▼
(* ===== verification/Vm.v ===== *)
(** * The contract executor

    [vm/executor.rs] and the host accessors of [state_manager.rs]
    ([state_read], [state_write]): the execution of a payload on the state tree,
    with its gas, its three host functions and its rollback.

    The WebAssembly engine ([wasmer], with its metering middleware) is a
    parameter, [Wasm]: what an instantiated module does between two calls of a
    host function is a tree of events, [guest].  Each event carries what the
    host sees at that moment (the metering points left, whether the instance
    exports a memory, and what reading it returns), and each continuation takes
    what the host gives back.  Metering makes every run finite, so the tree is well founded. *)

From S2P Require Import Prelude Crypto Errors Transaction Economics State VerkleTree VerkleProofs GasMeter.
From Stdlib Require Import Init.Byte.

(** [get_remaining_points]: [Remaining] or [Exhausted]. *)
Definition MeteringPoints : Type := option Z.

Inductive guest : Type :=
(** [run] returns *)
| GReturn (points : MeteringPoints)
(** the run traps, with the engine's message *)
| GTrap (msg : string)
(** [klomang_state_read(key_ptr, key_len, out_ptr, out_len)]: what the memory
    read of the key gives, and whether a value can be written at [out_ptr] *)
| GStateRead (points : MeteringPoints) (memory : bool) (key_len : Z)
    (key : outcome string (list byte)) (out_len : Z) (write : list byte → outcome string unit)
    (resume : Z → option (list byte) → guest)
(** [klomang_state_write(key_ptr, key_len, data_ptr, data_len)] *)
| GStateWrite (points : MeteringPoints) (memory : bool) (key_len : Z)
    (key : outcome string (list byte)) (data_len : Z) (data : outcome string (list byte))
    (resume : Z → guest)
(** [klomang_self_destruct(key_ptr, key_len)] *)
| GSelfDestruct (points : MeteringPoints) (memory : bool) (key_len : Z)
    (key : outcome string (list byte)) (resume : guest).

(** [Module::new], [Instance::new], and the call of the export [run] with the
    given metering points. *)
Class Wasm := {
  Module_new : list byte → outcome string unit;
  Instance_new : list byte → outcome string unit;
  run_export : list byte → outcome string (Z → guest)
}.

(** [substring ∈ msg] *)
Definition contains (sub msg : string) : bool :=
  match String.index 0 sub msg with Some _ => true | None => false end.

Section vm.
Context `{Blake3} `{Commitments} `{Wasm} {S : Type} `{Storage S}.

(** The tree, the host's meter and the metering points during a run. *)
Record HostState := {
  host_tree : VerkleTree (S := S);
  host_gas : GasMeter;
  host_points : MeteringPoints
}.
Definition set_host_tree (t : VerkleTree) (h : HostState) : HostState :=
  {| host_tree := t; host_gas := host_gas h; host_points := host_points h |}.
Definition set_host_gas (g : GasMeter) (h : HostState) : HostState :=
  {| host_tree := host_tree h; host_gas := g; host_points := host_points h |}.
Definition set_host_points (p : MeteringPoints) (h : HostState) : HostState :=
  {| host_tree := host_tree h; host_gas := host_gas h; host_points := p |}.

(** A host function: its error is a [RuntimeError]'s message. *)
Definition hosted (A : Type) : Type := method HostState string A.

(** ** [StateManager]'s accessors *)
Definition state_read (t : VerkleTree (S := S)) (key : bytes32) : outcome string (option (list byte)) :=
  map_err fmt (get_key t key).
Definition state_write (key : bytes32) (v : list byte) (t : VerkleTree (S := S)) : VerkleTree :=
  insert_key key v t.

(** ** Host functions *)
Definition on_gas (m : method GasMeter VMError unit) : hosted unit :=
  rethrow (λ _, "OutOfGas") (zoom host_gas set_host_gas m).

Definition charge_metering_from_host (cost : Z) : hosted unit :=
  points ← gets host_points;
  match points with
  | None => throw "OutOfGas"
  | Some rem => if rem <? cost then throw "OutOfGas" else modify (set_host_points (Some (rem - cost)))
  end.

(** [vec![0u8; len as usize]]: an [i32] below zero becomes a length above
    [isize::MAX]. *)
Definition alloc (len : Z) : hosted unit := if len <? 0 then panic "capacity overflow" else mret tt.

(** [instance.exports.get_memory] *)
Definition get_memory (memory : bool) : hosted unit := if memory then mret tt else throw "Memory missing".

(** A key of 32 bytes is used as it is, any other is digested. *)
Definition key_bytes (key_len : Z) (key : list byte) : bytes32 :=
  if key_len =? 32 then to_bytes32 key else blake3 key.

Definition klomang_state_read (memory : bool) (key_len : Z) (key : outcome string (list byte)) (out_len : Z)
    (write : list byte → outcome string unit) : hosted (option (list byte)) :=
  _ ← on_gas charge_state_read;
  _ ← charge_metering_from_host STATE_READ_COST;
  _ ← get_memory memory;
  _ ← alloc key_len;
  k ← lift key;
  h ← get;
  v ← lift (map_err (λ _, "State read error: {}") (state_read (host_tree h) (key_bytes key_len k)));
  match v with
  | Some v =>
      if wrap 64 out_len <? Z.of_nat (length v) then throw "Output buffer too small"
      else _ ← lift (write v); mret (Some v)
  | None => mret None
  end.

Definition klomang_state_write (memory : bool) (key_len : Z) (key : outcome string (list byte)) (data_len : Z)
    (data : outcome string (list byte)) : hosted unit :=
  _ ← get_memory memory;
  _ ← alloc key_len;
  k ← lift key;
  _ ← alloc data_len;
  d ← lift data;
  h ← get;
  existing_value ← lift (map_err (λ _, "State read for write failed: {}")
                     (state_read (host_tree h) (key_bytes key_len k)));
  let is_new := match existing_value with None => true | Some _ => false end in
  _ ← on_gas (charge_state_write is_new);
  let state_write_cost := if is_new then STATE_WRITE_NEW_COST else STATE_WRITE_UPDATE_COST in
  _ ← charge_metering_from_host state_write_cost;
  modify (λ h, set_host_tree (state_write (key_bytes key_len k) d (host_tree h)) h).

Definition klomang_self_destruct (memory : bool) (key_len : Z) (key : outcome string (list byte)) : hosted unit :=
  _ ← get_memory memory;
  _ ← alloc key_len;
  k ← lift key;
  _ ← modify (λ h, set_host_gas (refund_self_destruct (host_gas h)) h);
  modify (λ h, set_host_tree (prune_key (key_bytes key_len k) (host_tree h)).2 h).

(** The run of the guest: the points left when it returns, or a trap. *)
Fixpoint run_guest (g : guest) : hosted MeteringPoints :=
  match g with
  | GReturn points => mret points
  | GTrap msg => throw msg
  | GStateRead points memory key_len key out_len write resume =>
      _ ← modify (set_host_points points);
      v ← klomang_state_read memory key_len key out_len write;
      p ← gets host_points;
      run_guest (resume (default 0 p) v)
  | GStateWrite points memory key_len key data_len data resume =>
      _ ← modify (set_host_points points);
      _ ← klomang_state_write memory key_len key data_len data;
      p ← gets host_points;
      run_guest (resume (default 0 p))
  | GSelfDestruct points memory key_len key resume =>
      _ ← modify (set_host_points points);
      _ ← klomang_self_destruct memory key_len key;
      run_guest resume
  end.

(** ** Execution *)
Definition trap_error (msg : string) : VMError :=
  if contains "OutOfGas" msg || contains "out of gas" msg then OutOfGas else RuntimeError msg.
▲
▼
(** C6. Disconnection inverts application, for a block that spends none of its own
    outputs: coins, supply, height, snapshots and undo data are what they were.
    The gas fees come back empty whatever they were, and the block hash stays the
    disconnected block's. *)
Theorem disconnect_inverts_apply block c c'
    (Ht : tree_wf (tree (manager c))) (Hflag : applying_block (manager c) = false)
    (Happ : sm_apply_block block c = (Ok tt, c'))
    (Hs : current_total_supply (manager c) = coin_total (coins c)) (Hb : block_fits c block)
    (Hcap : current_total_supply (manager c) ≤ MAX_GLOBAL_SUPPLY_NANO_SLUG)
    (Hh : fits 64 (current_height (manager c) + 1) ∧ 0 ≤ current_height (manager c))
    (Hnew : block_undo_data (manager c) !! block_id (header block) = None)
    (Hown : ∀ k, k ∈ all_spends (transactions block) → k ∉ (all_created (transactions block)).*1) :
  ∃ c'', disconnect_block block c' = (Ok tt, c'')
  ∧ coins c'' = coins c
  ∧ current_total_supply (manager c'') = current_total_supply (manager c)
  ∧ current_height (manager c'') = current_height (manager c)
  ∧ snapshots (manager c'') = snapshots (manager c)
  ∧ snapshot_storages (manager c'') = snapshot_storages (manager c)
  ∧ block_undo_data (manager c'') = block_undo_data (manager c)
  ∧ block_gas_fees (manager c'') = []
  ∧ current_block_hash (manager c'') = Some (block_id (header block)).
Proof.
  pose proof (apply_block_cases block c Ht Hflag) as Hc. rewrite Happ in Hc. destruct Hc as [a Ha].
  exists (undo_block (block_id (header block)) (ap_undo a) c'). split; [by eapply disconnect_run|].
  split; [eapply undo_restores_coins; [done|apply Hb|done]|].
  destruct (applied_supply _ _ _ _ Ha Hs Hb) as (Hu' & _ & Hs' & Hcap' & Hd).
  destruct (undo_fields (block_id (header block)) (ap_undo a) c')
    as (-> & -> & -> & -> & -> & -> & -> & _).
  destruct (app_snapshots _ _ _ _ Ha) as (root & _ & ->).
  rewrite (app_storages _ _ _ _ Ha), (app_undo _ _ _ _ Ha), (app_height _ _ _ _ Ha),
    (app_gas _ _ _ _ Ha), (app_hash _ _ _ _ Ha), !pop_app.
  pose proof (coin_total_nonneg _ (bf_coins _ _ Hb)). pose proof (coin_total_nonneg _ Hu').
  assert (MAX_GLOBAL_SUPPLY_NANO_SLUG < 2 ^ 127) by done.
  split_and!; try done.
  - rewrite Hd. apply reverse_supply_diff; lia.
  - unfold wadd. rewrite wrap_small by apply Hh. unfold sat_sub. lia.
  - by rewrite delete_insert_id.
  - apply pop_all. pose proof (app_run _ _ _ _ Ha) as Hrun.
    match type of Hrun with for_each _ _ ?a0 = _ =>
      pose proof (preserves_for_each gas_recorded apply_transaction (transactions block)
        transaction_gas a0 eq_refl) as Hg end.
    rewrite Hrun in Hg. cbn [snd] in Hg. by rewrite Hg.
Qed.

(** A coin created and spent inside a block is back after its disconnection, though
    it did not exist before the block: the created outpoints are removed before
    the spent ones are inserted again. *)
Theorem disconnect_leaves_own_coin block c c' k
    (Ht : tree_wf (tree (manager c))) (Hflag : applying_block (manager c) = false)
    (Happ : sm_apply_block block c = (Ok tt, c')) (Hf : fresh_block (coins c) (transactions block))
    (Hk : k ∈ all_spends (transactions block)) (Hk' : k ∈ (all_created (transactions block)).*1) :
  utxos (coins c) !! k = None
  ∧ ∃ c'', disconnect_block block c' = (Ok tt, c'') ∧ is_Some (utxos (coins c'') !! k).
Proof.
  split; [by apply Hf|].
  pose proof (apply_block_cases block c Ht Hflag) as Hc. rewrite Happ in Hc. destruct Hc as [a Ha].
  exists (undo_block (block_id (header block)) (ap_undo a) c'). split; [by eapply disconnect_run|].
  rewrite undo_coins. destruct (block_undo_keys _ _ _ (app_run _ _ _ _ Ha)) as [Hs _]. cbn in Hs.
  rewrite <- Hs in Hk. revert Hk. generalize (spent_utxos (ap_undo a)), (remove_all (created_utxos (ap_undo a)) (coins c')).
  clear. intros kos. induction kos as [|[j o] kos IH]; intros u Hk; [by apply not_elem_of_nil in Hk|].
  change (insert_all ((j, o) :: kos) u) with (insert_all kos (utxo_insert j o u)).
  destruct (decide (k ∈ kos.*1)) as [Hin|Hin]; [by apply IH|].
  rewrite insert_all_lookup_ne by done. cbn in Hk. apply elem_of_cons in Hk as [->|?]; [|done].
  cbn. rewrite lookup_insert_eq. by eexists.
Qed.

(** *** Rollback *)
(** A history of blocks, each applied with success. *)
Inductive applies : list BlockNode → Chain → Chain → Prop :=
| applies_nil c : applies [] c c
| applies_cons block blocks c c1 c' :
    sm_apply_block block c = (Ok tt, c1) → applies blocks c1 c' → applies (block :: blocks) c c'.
▲
◆ **What is being asked**
Copy exactly the stretch of data above from the line with "[isize::MAX]. *)" through the line with "Definition key_bytes (key_len", and omit all other lines.

◆ **Task result**
    [isize::MAX]. *)
Definition alloc (len : Z) : hosted unit := if len <? 0 then panic "capacity overflow" else mret tt.

(** [instance.exports.get_memory] *)
Definition get_memory (memory : bool) : hosted unit := if memory then mret tt else throw "Memory missing".

(** A key of 32 bytes is used as it is, any other is digested. *)
Definition key_bytes (key_len : Z) (key : list byte) : bytes32 :=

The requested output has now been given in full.